- Task directions: Your output should be the lines of the data that follow, reproduced exactly from the first through the line bearing "on_board SnakeTwo.BOARD_ROWS SnakeTwo.BOARD_COLS".

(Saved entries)

(** C3.  For a non-empty body whose new head is on the board and misses
    the body: when the new head is the food cell, the body after the step
    is the new head in front of the whole old body (one cell longer) and
    the food is gone; otherwise it is the new head in front of the old
    body without its last cell (same length) and the food is as before.
    [moveSnake] builds the same bodies. *)
Theorem food_consumption :
  (forall (R C : nat) (st : SnakeGame.State) (head : Coord) (tl : list Coord),
      SnakeGame.snake st = head :: tl ->
      on_board R C (shift (pos_of head) (SnakeGame.direction st)) ->
      shift (pos_of head) (SnakeGame.direction st)
        ∉ map pos_of (SnakeGame.snake st) ->
      let newHead := SnakeGame.advance head (SnakeGame.direction st) SNAKE in
      let st' := (SnakeGame.move R C st).1 in
      (food_at (SnakeGame.food st) (pos_of newHead) ->
         SnakeGame.snake st' = newHead :: SnakeGame.snake st
         /\ SnakeGame.food st' = None
         /\ length (SnakeGame.snake st') = S (length (SnakeGame.snake st)))
      /\ (~ food_at (SnakeGame.food st) (pos_of newHead) ->
         SnakeGame.snake st' = newHead :: removelast (SnakeGame.snake st)
         /\ SnakeGame.food st' = SnakeGame.food st
         /\ length (SnakeGame.snake st') = length (SnakeGame.snake st)))
  /\ (forall (fd : option SnakeTwo.Coord) (head : SnakeTwo.Coord)
        (tl : list SnakeTwo.Coord) (d : Direction) (t : SnakeTwo.CellType),
      on_board SnakeTwo.BOARD_ROWS SnakeTwo.BOARD_COLS
               (shift (SnakeTwo.pos_of head) d) ->
      shift (SnakeTwo.pos_of head) d ∉ map SnakeTwo.pos_of (head :: tl) ->
      let newHead := SnakeTwo.advance head d t in
      (food_at_two fd (SnakeTwo.pos_of newHead) ->
         SnakeTwo.moveSnake fd (head :: tl) d t = Some (newHead :: head :: tl))
      /\ (~ food_at_two fd (SnakeTwo.pos_of newHead) ->
         SnakeTwo.moveSnake fd (head :: tl) d t
         = Some (newHead :: removelast (head :: tl)))).
Proof.
  split.
  - intros R C st head tl Hs Hon Hnin newHead st'.
    destruct (move_advance R C st head tl Hs Hon Hnin) as (_ & _ & Hmv).
    fold newHead in Hmv. fold st' in Hmv. rewrite Hs. split.
    + intros Hf. apply eats_food_at in Hf. rewrite Hf in Hmv.
      destruct Hmv as [-> ->]. done.
    + intros Hf.
      destruct (SnakeGame.eats (SnakeGame.food st) newHead) eqn:He.
      { exfalso. by apply Hf, eats_food_at. }
      destruct Hmv as [-> ->]. repeat split.
      change (S (length (removelast (head :: tl))) = length (head :: tl)).
      apply length_removelast_cons.
  - intros fd head tl d t Hon Hnin newHead.
    pose proof (moveSnake_advance fd head tl d t Hon Hnin) as Hmv.
    fold newHead in Hmv. cbv zeta in Hmv. split.
    + intros Hf. apply eats_two_food_at in Hf. by rewrite Hmv, Hf.
    + intros Hf. destruct (SnakeTwo.eats fd newHead) eqn:He; [|done].
      exfalso. by apply Hf, eats_two_food_at.
Qed.

(** The scenario one cell from the food: head (2,3), heading RIGHT, food
    at (2,4); the body grows to [(2,4),(2,3)] and the food is gone. *)
Lemma food_consumption_witness :
  let st := SnakeGame.mkState [] [mkCoord 2 3 SNAKE]
                              (Some (mkCoord 2 4 FOOD)) RIGHT [] in
  SnakeGame.snake (SnakeGame.move 5 5 st).1
    = [mkCoord 2 4 SNAKE; mkCoord 2 3 SNAKE]
  /\ SnakeGame.food (SnakeGame.move 5 5 st).1 = None
  /\ length (SnakeGame.snake (SnakeGame.move 5 5 st).1) = 2%nat.
Proof.
  intros st.
  refine (proj1 (proj1 food_consumption 5%nat 5%nat st
                   (mkCoord 2 3 SNAKE) [] _ _ _) _).
  - reflexivity.
  - unfold on_board; simpl; lia.
  - simpl. intros H. apply elem_of_cons in H as [H|H]; [discriminate H|].
    by apply elem_of_nil in H.
  - exists (mkCoord 2 4 FOOD). split; reflexivity.
Defined.

(** C2, as amended.  For a non-empty body whose cells are pairwise
    distinct and consecutively 4-adjacent: if [move] does not end the
    game, and likewise if [moveSnake] does not return [null], the body
    after the step again has pairwise distinct, consecutively 4-adjacent
    cells and at least one cell. *)
Theorem body_invariant_preserved :
  (forall (R C : nat) (st : SnakeGame.State),
      SnakeGame.snake st <> [] ->
      body_ok (map pos_of (SnakeGame.snake st)) ->
      ~ game_over R C st ->
      body_ok (map pos_of (SnakeGame.snake (SnakeGame.move R C st).1))
      /\ (1 <= length (SnakeGame.snake (SnakeGame.move R C st).1))%nat)
  /\ (forall (fd : option SnakeTwo.Coord) (s s' : list SnakeTwo.Coord)
        (d : Direction) (t : SnakeTwo.CellType),
      s <> [] ->
      body_ok (map SnakeTwo.pos_of s) ->
      SnakeTwo.moveSnake fd s d t = Some s' ->
      body_ok (map SnakeTwo.pos_of s') /\ (1 <= length s')%nat).
Proof.
  split.
  - intros R C st Hne Hok Hlive.
    destruct (SnakeGame.snake st) as [|head tl] eqn:Hs; [done|]. clear Hne.
    destruct (board_cases R C (shift (pos_of head) (SnakeGame.direction st)))
      as [Hoff|Hon].
    { exfalso. apply Hlive. unfold game_over.
      rewrite (move_wall R C st head tl Hs Hoff). apply log_changes_console. }
    destruct (decide (shift (pos_of head) (SnakeGame.direction st)
                        ∈ map pos_of (head :: tl))) as [Hin|Hnin].
    { exfalso. apply Hlive. unfold game_over. rewrite <- Hs in Hin.
      rewrite (move_self R C st head tl Hs Hon Hin). apply log_changes_console. }
    pose proof Hnin as Hnin'. rewrite <- Hs in Hnin'.
    destruct (move_advance R C st head tl Hs Hon Hnin') as (_ & _ & Hmv).
    destruct (SnakeGame.eats _ _); destruct Hmv as [-> _].
    + split; [|simpl; lia].
      change (body_ok (shift (pos_of head) (SnakeGame.direction st)
                         :: pos_of head :: map pos_of tl)).
      by apply body_ok_grow.
    + split; [|simpl; lia].
      rewrite map_cons, <- removelast_map.
      change (body_ok (shift (pos_of head) (SnakeGame.direction st)
                         :: removelast (pos_of head :: map pos_of tl))).
      by apply body_ok_slide.
  - intros fd s s' d t Hne Hok Hmv.
    destruct s as [|head tl]; [done|]. clear Hne.
    destruct (board_cases SnakeTwo.BOARD_ROWS SnakeTwo.BOARD_COLS
                          (shift (SnakeTwo.pos_of head) d)) as [Hoff|Hon].
    { by rewrite (moveSnake_wall fd head tl d t Hoff) in Hmv. }
    destruct (decide (shift (SnakeTwo.pos_of head) d
                        ∈ map SnakeTwo.pos_of (head :: tl))) as [Hin|Hnin].
    { by rewrite (moveSnake_self fd head tl d t Hon Hin) in Hmv. }
    rewrite (moveSnake_advance fd head tl d t Hon Hnin) in Hmv.
    cbv zeta in Hmv.
    destruct (SnakeTwo.eats _ _); injection Hmv as <-.
    + split; [|simpl; lia].
      change (body_ok (shift (SnakeTwo.pos_of head) d
                         :: SnakeTwo.pos_of head :: map SnakeTwo.pos_of tl)).
      by apply body_ok_grow.
    + split; [|simpl; lia].
      change (match tl with [] => [] | _ :: _ => head :: removelast tl end)
        with (removelast (head :: tl)).
      rewrite map_cons, <- removelast_map.
      change (body_ok (shift (SnakeTwo.pos_of head) d
                :: removelast (SnakeTwo.pos_of head :: map SnakeTwo.pos_of tl))).
      by apply body_ok_slide.
Qed.

Lemma body_invariant_preserved_witness :
  let st := SnakeGame.mkState (makeBoard 5 5 (fun _ _ => EMPTY))
              [mkCoord 2 2 SNAKE; mkCoord 2 1 SNAKE] None RIGHT [] in
  let s' := [SnakeTwo.mkCoord 2 3 SnakeTwo.PLAYER_ONE;
             SnakeTwo.mkCoord 2 2 SnakeTwo.PLAYER_ONE] in
  (body_ok (map pos_of (SnakeGame.snake (SnakeGame.move 5 5 st).1))
   /\ (1 <= length (SnakeGame.snake (SnakeGame.move 5 5 st).1))%nat)
  /\ (body_ok (map SnakeTwo.pos_of s') /\ (1 <= length s')%nat).
Proof.
  intros st s'. split.
  - apply (proj1 body_invariant_preserved 5%nat 5%nat st).
    + discriminate.
    + split; simpl.
      * apply NoDup_cons. split.
        -- intros H. apply elem_of_cons in H as [H|H]; [discriminate H|].
           by apply elem_of_nil in H.
        -- apply NoDup_singleton.
      * unfold adjacent; simpl. split; [lia | done].
    + unfold game_over. intros H. apply H. reflexivity.
  - apply (proj2 body_invariant_preserved None
             [SnakeTwo.mkCoord 2 2 SnakeTwo.PLAYER_ONE;
              SnakeTwo.mkCoord 2 1 SnakeTwo.PLAYER_ONE]
             s' RIGHT SnakeTwo.PLAYER_ONE).
    + discriminate.
    + split; simpl.
      * apply NoDup_cons. split.
        -- intros H. apply elem_of_cons in H as [H|H]; [discriminate H|].
           by apply elem_of_nil in H.
        -- apply NoDup_singleton.
      * unfold adjacent; simpl. split; [lia | done].
    + reflexivity.
Defined.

- Problem solution:
(** C3.  For a non-empty body whose new head is on the board and misses
    the body: when the new head is the food cell, the body after the step
    is the new head in front of the whole old body (one cell longer) and
    the food is gone; otherwise it is the new head in front of the old
    body without its last cell (same length) and the food is as before.
    [moveSnake] builds the same bodies. *)
Theorem food_consumption :
  (forall (R C : nat) (st : SnakeGame.State) (head : Coord) (tl : list Coord),
      SnakeGame.snake st = head :: tl ->
      on_board R C (shift (pos_of head) (SnakeGame.direction st)) ->
      shift (pos_of head) (SnakeGame.direction st)
        ∉ map pos_of (SnakeGame.snake st) ->
      let newHead := SnakeGame.advance head (SnakeGame.direction st) SNAKE in
      let st' := (SnakeGame.move R C st).1 in
      (food_at (SnakeGame.food st) (pos_of newHead) ->
         SnakeGame.snake st' = newHead :: SnakeGame.snake st
         /\ SnakeGame.food st' = None
         /\ length (SnakeGame.snake st') = S (length (SnakeGame.snake st)))
      /\ (~ food_at (SnakeGame.food st) (pos_of newHead) ->
         SnakeGame.snake st' = newHead :: removelast (SnakeGame.snake st)
         /\ SnakeGame.food st' = SnakeGame.food st
         /\ length (SnakeGame.snake st') = length (SnakeGame.snake st)))
  /\ (forall (fd : option SnakeTwo.Coord) (head : SnakeTwo.Coord)
        (tl : list SnakeTwo.Coord) (d : Direction) (t : SnakeTwo.CellType),
      on_board SnakeTwo.BOARD_ROWS SnakeTwo.BOARD_COLS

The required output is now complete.